[EXERCISE AIM]:
List, from the lines below, each one with "simpl" in it.

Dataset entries
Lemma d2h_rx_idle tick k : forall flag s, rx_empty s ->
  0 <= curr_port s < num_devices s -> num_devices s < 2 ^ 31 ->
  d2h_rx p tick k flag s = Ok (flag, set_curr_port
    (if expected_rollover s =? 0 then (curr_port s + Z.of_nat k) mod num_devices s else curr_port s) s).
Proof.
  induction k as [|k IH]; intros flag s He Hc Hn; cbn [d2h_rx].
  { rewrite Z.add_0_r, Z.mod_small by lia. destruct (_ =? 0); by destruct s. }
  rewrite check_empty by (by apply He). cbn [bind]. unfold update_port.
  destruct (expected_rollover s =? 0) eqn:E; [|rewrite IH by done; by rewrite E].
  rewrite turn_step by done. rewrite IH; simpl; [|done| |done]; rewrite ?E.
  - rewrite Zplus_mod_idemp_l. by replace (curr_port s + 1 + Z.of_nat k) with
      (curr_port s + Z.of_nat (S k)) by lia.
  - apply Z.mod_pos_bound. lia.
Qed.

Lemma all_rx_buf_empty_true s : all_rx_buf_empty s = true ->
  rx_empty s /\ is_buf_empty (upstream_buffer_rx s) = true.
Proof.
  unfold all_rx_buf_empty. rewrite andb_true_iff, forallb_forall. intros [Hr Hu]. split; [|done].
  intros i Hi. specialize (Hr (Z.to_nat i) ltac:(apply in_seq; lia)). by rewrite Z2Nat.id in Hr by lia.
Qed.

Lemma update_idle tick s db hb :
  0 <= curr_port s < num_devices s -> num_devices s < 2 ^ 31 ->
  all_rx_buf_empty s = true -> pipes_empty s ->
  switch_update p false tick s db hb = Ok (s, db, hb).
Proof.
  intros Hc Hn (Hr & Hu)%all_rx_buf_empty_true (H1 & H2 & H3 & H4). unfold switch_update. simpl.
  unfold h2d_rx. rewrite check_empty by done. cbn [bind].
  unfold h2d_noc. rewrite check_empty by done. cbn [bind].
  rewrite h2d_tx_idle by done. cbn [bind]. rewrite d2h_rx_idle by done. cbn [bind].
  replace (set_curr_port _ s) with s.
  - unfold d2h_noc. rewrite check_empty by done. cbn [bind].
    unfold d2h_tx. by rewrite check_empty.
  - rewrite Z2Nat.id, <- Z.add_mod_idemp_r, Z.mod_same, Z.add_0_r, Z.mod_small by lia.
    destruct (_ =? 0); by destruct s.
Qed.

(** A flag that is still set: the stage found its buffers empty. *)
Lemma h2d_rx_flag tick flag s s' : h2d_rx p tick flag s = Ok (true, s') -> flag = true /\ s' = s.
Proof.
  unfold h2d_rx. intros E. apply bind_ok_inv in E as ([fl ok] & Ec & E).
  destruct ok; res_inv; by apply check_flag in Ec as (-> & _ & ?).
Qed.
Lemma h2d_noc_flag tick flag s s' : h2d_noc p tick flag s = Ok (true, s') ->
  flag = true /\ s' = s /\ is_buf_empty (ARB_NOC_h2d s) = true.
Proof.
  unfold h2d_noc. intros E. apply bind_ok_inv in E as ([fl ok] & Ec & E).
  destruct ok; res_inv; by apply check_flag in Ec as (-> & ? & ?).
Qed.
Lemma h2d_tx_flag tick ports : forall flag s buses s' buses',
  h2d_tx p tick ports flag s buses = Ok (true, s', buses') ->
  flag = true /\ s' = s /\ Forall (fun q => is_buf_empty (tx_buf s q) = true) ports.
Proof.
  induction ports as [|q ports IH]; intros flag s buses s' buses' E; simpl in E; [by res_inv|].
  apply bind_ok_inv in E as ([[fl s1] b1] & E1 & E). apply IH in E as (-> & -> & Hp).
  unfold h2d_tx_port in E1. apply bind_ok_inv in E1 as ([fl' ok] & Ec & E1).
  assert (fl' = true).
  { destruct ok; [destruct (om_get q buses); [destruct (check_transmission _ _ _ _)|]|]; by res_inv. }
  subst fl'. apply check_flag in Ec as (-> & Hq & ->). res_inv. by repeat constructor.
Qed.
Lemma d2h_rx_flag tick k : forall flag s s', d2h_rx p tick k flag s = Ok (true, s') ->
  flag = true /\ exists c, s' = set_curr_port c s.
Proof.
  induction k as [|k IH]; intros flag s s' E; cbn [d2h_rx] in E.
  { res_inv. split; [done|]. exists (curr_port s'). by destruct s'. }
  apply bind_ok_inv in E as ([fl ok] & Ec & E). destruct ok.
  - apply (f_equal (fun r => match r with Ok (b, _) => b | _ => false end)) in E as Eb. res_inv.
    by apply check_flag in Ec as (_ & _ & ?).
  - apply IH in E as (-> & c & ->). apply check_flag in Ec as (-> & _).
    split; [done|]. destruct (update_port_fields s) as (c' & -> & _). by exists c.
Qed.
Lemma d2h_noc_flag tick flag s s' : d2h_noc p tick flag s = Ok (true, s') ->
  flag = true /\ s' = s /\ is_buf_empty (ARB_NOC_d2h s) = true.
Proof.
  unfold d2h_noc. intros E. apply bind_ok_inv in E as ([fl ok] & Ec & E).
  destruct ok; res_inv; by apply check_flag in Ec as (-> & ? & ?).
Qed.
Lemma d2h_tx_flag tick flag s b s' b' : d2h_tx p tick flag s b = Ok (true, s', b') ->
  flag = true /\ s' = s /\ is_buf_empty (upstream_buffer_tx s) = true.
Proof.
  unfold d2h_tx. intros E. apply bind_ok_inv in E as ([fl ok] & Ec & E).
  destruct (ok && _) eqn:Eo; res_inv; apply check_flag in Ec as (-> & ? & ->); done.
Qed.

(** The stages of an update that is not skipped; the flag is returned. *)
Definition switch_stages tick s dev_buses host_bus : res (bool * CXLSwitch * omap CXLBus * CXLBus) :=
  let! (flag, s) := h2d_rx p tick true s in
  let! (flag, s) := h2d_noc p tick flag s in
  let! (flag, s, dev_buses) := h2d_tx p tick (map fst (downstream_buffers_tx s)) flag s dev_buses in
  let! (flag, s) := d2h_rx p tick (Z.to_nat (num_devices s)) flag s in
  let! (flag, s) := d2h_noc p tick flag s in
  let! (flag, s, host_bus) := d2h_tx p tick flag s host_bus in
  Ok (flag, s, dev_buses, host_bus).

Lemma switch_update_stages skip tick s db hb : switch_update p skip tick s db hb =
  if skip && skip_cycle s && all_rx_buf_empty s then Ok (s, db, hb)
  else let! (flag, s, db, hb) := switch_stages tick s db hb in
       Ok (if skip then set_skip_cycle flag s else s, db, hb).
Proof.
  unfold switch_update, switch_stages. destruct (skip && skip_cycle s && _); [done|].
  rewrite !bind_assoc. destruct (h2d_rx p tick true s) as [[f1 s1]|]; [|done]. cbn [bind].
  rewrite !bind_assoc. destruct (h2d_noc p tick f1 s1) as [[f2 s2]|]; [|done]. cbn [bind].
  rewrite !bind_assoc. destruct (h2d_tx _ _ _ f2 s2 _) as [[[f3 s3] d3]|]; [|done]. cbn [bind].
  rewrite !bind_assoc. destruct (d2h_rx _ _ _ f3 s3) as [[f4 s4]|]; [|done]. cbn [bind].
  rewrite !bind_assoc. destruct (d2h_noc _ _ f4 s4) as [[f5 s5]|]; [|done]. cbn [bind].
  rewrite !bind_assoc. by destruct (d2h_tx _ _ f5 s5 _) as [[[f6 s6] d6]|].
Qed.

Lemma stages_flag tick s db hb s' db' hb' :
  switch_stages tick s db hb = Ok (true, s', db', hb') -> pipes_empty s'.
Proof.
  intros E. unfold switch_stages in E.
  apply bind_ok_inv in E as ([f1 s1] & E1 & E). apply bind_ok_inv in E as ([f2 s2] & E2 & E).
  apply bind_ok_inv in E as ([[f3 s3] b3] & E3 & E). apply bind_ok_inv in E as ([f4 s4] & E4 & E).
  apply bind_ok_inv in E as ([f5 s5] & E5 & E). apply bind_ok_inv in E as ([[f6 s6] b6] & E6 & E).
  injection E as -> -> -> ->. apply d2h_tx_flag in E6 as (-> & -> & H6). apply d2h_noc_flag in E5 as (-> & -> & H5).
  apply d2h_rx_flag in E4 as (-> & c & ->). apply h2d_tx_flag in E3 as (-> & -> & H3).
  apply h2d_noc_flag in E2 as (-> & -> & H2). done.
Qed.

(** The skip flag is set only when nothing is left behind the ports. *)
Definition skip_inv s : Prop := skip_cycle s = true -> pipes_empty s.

[TASK RESPONSE]:
  rewrite turn_step by done. rewrite IH; simpl; [|done| |done]; rewrite ?E.
  intros Hc Hn (Hr & Hu)%all_rx_buf_empty_true (H1 & H2 & H3 & H4). unfold switch_update. simpl.
  induction ports as [|q ports IH]; intros flag s buses s' buses' E; simpl in E; [by res_inv|].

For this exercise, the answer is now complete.